(Task instructions):
From the records below, copy every line that contains the word "operating".

+++

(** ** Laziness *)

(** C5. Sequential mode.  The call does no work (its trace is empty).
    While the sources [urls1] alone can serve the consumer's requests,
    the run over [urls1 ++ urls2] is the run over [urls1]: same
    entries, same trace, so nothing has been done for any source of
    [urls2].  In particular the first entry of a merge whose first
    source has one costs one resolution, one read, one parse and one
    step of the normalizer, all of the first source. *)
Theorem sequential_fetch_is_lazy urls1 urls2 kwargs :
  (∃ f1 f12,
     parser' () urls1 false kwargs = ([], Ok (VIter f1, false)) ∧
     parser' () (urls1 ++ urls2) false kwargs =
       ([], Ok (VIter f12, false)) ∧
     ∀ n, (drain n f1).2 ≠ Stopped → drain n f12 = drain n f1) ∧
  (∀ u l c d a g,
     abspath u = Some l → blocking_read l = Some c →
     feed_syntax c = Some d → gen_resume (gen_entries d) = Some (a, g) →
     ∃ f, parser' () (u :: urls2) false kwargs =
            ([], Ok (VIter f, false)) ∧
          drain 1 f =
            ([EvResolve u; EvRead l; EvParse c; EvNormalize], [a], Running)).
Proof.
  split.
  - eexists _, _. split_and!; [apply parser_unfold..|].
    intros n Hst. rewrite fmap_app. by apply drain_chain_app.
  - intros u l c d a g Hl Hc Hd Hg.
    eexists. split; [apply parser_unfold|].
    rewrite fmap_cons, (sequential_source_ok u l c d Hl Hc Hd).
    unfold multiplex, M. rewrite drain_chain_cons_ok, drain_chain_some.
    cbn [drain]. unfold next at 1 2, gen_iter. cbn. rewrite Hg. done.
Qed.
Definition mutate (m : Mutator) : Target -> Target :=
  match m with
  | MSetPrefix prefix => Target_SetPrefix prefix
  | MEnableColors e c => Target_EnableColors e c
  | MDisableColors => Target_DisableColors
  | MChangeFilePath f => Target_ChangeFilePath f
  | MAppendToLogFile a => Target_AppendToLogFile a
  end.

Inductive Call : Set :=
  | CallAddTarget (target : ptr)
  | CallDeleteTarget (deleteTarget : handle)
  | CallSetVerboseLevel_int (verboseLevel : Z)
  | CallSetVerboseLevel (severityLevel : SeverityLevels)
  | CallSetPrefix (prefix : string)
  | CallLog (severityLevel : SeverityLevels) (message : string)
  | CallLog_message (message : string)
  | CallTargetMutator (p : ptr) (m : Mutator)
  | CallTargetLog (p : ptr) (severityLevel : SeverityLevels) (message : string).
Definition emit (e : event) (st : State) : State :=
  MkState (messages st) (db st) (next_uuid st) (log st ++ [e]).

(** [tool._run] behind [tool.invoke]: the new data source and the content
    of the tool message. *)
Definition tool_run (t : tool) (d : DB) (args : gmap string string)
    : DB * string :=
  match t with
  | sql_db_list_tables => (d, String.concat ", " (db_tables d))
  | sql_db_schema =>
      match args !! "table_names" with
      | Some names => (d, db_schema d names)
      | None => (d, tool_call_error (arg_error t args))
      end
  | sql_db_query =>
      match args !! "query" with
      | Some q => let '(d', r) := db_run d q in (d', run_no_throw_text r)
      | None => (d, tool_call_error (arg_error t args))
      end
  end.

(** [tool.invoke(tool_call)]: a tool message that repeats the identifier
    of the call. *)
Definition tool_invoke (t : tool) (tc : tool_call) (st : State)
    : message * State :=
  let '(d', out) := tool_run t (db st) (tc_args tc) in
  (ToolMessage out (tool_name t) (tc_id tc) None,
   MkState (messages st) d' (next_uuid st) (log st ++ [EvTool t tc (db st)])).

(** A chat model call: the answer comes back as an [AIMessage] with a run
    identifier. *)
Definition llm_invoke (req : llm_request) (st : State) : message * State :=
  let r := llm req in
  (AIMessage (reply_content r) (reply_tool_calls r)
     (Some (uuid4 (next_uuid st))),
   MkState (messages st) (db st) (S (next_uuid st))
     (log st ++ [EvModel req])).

+++

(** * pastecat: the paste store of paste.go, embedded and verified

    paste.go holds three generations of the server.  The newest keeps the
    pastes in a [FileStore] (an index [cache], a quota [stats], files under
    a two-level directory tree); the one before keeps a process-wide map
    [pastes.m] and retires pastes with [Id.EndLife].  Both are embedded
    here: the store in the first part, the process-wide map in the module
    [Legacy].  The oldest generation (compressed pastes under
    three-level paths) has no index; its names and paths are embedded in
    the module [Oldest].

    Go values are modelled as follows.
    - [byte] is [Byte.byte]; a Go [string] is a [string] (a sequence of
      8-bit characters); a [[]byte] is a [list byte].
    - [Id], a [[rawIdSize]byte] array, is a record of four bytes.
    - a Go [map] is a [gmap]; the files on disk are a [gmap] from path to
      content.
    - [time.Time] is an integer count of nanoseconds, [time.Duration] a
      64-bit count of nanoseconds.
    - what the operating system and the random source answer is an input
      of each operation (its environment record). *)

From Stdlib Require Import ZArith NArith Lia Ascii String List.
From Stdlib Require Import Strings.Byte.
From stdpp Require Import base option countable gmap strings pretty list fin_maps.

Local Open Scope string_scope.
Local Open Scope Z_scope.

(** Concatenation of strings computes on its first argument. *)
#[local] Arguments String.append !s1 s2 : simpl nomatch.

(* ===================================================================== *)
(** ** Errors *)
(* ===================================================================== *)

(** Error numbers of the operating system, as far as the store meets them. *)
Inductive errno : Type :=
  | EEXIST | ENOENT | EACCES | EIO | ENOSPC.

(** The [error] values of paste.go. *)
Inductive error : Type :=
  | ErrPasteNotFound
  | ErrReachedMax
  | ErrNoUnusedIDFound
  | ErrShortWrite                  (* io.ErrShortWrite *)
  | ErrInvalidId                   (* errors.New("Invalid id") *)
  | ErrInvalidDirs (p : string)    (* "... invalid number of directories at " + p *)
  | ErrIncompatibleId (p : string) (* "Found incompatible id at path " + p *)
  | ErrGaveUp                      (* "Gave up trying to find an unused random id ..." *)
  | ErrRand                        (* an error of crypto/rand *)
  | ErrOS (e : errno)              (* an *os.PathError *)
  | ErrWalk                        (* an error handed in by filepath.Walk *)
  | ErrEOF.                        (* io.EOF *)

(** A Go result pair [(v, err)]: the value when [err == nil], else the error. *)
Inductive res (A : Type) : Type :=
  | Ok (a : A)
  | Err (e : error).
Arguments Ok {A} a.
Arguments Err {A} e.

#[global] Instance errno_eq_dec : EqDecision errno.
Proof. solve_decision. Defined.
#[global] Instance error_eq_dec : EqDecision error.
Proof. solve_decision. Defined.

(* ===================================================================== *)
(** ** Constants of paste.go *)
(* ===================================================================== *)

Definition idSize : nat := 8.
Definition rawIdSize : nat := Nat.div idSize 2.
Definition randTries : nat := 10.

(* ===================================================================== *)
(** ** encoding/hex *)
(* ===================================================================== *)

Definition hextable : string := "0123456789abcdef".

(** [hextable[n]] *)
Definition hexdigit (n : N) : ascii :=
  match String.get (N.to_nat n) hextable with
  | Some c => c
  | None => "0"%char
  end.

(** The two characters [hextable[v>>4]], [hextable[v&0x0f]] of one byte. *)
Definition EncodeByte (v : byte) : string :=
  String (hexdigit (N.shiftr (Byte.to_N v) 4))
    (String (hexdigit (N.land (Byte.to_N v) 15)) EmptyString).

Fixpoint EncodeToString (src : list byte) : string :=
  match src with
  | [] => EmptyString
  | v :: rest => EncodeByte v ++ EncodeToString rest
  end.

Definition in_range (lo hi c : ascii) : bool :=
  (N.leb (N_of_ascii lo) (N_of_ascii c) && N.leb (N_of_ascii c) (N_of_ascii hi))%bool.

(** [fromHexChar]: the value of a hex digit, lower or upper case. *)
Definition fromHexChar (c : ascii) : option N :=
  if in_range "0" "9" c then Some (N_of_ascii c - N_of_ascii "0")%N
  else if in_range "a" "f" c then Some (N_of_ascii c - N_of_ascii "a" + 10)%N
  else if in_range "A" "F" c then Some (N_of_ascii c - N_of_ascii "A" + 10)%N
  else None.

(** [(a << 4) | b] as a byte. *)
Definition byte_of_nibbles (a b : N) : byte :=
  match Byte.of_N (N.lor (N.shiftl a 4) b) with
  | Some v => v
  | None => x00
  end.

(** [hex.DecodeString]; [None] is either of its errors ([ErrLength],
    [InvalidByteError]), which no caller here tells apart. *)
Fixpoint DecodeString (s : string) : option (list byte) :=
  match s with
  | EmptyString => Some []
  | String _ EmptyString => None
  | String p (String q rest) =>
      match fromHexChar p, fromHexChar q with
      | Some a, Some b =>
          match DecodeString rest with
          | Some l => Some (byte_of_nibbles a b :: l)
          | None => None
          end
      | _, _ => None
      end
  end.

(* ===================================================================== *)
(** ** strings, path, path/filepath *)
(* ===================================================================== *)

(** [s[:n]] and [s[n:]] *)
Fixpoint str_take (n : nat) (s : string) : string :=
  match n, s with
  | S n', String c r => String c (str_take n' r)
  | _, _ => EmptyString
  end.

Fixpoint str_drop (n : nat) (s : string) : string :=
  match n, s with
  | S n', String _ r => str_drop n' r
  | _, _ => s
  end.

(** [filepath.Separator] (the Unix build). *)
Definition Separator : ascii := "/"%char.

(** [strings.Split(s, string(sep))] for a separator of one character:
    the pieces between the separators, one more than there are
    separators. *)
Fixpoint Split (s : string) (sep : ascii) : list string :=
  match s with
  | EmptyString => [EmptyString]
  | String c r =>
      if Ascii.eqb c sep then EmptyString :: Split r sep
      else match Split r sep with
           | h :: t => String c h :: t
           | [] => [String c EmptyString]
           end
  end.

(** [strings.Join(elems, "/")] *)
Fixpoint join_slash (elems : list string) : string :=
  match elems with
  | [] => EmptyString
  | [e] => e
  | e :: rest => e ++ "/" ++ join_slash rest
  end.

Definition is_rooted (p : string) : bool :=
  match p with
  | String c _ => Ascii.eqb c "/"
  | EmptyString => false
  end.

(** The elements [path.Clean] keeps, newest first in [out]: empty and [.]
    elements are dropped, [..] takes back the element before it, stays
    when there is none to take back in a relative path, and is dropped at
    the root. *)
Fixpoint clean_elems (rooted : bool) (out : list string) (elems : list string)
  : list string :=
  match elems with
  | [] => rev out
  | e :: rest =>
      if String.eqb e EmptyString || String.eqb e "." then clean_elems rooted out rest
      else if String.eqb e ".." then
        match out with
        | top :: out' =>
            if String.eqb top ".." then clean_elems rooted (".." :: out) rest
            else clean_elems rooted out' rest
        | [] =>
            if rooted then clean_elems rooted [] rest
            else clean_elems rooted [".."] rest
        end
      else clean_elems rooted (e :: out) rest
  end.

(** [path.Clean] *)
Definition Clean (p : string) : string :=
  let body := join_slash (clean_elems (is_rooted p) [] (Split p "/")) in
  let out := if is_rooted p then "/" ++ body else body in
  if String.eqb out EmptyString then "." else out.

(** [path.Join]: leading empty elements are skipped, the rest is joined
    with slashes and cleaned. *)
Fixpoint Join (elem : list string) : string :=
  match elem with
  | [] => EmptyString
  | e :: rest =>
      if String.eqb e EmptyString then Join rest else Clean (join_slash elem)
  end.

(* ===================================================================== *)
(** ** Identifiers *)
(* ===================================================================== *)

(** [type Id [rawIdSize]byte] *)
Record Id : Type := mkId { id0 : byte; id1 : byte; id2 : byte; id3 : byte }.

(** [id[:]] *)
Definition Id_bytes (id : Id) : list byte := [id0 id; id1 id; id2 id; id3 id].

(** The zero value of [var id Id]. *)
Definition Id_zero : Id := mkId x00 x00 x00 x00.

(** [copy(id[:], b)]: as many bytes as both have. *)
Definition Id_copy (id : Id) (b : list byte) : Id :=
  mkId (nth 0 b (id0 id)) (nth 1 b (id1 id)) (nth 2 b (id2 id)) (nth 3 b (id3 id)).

+++

(Exercise solution):
    - what the operating system and the random source answer is an input
(** Error numbers of the operating system, as far as the store meets them. *)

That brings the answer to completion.